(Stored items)
..............................

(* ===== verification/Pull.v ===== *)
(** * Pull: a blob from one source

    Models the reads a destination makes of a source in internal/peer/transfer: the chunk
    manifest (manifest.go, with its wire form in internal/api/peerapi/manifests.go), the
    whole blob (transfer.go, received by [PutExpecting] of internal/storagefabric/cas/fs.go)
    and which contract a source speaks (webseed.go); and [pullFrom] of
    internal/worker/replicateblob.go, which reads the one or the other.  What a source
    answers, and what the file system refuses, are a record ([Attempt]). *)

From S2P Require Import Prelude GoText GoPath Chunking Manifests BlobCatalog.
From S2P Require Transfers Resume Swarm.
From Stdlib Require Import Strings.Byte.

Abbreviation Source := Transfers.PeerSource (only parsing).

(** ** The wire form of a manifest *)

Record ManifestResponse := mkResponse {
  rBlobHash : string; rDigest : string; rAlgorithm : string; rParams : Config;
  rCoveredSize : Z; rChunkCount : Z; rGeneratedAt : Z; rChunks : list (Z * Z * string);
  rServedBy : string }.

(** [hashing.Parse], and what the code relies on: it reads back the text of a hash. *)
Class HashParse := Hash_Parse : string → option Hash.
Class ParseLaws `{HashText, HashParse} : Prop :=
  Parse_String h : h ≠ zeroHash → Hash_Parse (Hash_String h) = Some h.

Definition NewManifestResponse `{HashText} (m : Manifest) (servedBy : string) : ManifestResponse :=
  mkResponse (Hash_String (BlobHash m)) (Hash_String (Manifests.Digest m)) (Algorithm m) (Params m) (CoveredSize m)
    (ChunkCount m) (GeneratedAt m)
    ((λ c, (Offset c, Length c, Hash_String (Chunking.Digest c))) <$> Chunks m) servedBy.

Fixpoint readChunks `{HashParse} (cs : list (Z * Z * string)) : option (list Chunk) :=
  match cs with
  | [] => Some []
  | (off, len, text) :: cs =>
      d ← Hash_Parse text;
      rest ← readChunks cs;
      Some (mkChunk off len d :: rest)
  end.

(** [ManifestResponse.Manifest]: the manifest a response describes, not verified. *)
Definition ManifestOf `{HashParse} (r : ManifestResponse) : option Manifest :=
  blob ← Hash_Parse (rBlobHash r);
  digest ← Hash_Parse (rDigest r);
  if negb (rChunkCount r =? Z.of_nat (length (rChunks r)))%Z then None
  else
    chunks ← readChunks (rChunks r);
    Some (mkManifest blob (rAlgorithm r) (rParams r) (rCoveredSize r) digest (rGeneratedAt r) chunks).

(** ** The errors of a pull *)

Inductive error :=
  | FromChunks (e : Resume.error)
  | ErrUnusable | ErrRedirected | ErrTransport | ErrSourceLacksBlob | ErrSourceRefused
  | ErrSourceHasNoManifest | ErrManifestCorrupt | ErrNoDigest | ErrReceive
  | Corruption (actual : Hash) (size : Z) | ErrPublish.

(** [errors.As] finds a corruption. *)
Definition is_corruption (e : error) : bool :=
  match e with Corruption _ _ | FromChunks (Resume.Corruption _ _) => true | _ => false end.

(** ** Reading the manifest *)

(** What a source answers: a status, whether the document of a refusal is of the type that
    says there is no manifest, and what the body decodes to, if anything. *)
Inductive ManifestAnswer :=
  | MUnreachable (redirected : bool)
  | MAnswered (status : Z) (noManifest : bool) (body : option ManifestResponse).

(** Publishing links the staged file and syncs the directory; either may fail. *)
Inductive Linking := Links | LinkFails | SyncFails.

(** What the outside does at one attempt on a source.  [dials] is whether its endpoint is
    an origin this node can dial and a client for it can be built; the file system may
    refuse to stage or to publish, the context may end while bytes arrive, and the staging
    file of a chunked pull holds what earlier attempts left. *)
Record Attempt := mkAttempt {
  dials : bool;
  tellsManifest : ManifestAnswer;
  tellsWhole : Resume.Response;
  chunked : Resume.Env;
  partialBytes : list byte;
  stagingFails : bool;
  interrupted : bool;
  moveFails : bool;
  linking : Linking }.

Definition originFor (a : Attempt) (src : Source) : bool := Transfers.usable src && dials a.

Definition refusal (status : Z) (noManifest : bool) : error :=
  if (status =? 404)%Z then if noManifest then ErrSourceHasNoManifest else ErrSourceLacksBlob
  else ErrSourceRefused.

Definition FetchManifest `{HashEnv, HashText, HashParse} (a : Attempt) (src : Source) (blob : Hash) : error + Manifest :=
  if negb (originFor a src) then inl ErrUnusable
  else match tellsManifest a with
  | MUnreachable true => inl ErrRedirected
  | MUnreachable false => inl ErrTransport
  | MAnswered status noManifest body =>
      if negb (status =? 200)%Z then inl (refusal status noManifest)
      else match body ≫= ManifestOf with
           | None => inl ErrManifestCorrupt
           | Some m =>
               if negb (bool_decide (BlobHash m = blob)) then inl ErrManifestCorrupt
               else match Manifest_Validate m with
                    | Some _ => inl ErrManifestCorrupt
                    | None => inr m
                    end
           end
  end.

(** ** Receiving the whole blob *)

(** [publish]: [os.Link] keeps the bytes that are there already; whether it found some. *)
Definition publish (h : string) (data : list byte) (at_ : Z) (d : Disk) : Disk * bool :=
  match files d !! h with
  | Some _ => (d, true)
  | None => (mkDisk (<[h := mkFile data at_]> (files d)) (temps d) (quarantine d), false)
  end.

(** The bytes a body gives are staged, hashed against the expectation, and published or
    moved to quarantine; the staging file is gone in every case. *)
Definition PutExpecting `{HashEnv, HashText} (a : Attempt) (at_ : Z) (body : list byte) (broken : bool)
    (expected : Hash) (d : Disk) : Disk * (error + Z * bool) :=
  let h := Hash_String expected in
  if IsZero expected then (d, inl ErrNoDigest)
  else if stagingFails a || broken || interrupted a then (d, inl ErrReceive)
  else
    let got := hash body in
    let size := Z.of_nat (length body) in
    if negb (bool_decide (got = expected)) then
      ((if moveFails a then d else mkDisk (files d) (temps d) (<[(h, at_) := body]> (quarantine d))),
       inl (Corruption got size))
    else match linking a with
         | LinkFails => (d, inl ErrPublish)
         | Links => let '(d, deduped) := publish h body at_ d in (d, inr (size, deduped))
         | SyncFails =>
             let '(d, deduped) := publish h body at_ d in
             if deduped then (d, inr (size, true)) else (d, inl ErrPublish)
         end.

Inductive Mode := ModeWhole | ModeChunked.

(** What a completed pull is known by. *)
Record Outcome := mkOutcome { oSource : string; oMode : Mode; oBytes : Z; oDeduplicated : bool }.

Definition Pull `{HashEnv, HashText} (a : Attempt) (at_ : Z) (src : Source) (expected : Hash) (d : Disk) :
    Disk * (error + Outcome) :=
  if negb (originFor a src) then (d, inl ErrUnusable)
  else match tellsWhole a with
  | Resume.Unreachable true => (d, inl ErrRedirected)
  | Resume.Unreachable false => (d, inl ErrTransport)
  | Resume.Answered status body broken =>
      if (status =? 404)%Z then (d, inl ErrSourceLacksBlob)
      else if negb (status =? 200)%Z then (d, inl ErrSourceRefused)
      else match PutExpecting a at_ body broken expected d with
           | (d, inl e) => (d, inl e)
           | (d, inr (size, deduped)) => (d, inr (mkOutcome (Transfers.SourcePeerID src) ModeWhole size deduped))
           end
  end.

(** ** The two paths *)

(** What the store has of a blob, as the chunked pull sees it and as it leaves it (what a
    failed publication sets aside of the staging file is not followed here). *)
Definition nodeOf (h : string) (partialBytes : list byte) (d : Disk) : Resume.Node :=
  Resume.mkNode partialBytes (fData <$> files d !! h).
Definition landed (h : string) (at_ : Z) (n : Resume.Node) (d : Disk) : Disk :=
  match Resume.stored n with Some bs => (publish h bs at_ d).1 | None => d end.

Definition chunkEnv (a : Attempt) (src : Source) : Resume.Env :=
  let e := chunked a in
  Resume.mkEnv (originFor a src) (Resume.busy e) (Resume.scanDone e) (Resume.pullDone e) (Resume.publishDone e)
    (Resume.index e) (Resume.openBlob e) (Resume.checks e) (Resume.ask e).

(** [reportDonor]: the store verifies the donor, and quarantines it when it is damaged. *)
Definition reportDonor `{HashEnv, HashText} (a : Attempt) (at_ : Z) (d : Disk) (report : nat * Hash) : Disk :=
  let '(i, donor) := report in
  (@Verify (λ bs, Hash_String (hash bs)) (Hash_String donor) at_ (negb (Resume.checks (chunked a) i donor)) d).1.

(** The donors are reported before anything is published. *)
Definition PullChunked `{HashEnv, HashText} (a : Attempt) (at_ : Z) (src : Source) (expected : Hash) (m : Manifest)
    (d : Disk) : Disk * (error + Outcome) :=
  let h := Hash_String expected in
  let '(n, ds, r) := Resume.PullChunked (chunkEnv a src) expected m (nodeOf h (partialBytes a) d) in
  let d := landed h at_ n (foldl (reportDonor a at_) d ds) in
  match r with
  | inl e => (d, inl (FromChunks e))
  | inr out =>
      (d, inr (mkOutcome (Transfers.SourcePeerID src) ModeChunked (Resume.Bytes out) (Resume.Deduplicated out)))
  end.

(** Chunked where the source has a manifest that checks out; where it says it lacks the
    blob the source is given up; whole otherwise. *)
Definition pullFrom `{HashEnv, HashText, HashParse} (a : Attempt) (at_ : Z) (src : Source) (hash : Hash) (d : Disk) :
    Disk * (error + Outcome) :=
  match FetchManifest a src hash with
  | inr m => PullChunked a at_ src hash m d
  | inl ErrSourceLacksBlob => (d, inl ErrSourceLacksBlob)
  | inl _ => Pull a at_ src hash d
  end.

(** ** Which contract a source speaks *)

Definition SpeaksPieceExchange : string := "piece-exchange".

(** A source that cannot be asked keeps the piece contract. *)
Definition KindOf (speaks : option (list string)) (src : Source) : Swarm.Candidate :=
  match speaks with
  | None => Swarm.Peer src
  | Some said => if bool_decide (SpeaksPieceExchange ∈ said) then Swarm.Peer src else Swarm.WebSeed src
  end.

..............................

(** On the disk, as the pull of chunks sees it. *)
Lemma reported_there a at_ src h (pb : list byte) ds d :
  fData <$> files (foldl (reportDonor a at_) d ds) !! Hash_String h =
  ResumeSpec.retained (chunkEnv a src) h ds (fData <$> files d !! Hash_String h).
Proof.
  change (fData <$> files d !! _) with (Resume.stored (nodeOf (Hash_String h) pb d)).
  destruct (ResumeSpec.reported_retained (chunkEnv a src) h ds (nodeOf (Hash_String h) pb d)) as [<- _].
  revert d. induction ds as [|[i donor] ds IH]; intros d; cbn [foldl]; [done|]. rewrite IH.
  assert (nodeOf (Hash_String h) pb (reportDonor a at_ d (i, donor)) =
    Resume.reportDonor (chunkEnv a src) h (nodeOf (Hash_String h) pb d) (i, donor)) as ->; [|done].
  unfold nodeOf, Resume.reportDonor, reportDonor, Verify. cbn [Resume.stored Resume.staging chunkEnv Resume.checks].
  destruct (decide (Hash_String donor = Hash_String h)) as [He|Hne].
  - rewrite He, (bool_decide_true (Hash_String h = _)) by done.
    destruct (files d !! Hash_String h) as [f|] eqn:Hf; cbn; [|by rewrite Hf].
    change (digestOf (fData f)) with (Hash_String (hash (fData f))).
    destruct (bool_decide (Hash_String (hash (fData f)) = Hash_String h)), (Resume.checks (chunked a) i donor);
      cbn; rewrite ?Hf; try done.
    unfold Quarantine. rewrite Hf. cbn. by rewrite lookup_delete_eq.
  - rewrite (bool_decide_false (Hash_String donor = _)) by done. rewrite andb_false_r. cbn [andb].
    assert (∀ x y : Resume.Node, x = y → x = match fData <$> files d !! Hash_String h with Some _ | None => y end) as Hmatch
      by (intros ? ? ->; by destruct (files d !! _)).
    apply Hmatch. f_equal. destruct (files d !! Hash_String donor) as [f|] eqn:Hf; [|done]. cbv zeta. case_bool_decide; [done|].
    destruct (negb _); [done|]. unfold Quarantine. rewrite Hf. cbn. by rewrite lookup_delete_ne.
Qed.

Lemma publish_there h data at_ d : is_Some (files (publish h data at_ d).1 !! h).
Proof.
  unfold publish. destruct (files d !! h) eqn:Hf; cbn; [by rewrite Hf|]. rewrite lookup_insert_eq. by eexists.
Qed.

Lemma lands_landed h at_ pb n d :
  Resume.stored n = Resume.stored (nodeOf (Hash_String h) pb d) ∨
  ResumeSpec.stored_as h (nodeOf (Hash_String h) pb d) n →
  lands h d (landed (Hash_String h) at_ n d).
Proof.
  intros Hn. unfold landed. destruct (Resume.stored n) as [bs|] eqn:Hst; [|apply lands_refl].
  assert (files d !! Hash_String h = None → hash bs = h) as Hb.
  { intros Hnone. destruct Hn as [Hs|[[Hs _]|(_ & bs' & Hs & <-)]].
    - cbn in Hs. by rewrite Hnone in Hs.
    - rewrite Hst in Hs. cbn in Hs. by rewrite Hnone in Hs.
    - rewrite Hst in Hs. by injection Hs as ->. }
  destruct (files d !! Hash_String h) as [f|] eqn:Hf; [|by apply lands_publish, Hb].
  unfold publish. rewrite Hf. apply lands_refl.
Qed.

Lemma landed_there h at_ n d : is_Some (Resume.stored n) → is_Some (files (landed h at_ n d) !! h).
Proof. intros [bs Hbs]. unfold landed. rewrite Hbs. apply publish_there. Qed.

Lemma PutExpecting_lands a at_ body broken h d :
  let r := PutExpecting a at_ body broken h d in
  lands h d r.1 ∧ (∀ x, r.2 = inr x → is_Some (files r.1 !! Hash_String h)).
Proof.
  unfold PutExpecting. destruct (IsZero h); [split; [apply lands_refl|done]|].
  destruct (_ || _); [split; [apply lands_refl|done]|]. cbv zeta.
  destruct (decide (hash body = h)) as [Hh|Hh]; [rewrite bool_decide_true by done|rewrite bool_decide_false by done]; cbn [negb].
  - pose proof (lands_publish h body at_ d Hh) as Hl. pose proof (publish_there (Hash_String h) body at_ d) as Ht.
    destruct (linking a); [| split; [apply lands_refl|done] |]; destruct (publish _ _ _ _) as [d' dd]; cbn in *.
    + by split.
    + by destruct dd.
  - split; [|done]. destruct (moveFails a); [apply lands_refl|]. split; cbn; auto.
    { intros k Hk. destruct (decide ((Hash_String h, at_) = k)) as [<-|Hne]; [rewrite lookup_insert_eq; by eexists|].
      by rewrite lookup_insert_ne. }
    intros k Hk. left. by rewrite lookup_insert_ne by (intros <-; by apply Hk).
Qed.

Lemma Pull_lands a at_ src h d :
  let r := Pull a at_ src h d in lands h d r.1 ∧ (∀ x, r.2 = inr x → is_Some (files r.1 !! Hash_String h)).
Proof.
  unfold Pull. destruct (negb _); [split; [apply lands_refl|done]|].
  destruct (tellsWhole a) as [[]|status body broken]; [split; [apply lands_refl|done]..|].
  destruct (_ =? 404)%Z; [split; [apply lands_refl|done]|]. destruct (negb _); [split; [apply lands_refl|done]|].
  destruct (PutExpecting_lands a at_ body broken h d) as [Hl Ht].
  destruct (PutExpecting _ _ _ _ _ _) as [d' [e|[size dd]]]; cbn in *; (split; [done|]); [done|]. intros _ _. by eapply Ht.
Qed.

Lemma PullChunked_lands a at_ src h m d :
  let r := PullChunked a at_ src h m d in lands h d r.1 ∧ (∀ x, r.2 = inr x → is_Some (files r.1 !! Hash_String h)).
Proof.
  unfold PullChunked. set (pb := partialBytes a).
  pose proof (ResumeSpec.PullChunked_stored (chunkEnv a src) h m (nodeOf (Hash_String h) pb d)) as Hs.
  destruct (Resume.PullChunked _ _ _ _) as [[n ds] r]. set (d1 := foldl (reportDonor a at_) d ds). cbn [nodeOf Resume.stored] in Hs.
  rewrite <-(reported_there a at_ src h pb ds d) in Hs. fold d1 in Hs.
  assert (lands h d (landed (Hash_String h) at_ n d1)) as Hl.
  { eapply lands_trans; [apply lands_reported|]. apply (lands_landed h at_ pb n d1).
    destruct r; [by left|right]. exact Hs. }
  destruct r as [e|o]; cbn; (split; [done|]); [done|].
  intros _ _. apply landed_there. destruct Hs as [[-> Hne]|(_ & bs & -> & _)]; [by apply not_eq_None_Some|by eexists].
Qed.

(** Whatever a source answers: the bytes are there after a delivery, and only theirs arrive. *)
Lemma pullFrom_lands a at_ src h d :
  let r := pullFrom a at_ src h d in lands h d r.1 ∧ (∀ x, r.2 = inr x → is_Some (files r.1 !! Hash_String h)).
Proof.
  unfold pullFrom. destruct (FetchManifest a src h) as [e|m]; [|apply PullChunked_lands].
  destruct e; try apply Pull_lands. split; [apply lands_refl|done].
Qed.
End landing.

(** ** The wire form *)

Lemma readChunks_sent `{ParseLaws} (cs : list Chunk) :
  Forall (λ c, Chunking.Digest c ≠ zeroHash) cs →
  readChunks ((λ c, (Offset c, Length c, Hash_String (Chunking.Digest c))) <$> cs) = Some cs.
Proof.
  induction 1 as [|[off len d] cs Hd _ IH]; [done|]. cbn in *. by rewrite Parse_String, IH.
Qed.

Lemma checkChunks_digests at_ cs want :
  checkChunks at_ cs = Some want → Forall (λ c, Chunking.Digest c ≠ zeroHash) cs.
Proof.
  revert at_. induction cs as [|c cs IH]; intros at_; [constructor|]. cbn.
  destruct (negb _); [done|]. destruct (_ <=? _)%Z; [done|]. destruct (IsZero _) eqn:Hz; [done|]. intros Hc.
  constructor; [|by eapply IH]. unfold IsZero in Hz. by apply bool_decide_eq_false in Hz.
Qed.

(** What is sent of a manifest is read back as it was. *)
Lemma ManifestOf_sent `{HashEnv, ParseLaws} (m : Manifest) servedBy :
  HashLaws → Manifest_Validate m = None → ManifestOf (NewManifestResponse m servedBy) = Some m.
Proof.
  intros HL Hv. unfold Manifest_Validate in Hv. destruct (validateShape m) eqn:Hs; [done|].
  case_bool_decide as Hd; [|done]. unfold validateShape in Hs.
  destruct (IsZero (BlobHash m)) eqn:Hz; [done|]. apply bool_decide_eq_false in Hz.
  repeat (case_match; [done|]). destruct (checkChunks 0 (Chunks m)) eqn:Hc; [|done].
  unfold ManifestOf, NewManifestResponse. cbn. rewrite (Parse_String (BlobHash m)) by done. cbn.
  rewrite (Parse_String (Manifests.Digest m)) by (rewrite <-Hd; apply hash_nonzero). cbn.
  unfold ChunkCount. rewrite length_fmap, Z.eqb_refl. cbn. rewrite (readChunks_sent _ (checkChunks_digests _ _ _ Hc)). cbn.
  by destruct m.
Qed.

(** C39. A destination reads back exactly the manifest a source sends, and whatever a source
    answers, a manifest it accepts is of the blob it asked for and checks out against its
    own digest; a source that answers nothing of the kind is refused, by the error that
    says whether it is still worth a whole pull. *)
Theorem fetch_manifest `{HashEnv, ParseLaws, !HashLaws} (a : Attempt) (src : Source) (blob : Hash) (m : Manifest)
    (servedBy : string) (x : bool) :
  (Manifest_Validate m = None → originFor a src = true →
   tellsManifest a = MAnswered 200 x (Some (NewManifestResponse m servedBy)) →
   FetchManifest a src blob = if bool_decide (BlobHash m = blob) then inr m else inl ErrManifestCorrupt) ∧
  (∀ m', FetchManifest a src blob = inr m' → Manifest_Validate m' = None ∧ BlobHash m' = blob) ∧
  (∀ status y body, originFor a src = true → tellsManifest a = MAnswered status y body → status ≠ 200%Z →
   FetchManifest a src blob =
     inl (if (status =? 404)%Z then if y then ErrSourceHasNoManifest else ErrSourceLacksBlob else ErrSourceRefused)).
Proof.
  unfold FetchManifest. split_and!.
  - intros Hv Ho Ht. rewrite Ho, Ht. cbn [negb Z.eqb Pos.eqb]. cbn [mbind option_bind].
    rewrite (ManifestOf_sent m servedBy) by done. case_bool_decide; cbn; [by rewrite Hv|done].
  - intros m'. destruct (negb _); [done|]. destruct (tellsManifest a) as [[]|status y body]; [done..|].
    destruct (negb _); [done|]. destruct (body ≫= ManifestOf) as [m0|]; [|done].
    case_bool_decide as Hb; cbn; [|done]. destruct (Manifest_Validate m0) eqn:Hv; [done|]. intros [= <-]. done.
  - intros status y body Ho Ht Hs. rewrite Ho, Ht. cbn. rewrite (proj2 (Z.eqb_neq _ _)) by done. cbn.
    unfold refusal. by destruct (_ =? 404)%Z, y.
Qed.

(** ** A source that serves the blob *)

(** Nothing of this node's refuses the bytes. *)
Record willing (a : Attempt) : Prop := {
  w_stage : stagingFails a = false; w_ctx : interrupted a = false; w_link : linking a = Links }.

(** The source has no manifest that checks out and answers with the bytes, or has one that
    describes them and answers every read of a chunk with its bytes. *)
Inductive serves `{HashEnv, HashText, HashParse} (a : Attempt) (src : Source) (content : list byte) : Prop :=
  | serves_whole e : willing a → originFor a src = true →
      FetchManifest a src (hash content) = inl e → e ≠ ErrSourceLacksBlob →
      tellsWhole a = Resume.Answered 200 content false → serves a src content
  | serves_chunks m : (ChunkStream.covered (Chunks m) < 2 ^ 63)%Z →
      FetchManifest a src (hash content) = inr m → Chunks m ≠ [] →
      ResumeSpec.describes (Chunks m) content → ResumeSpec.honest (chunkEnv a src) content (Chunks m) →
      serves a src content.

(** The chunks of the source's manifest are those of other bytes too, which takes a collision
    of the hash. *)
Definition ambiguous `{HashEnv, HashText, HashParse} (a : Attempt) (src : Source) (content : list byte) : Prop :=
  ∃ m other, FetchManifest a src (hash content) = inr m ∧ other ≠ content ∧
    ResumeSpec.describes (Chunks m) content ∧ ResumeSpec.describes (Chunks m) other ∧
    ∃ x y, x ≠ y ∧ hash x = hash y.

..............................

* What the task asks
Above are some records; copy exactly the lines from the one with "Forall (λ c, Chunking.Digest c ≠ zeroHash) cs →" through the one with "answers, a manifest", both included, and no others.

* Reply to the exercise
  Forall (λ c, Chunking.Digest c ≠ zeroHash) cs →
  readChunks ((λ c, (Offset c, Length c, Hash_String (Chunking.Digest c))) <$> cs) = Some cs.
Proof.
  induction 1 as [|[off len d] cs Hd _ IH]; [done|]. cbn in *. by rewrite Parse_String, IH.
Qed.

Lemma checkChunks_digests at_ cs want :
  checkChunks at_ cs = Some want → Forall (λ c, Chunking.Digest c ≠ zeroHash) cs.
Proof.
  revert at_. induction cs as [|c cs IH]; intros at_; [constructor|]. cbn.
  destruct (negb _); [done|]. destruct (_ <=? _)%Z; [done|]. destruct (IsZero _) eqn:Hz; [done|]. intros Hc.
  constructor; [|by eapply IH]. unfold IsZero in Hz. by apply bool_decide_eq_false in Hz.
Qed.

(** What is sent of a manifest is read back as it was. *)
Lemma ManifestOf_sent `{HashEnv, ParseLaws} (m : Manifest) servedBy :
  HashLaws → Manifest_Validate m = None → ManifestOf (NewManifestResponse m servedBy) = Some m.
Proof.
  intros HL Hv. unfold Manifest_Validate in Hv. destruct (validateShape m) eqn:Hs; [done|].
  case_bool_decide as Hd; [|done]. unfold validateShape in Hs.
  destruct (IsZero (BlobHash m)) eqn:Hz; [done|]. apply bool_decide_eq_false in Hz.
  repeat (case_match; [done|]). destruct (checkChunks 0 (Chunks m)) eqn:Hc; [|done].
  unfold ManifestOf, NewManifestResponse. cbn. rewrite (Parse_String (BlobHash m)) by done. cbn.
  rewrite (Parse_String (Manifests.Digest m)) by (rewrite <-Hd; apply hash_nonzero). cbn.
  unfold ChunkCount. rewrite length_fmap, Z.eqb_refl. cbn. rewrite (readChunks_sent _ (checkChunks_digests _ _ _ Hc)). cbn.
  by destruct m.
Qed.

(** C39. A destination reads back exactly the manifest a source sends, and whatever a source
    answers, a manifest it accepts is of the blob it asked for and checks out against its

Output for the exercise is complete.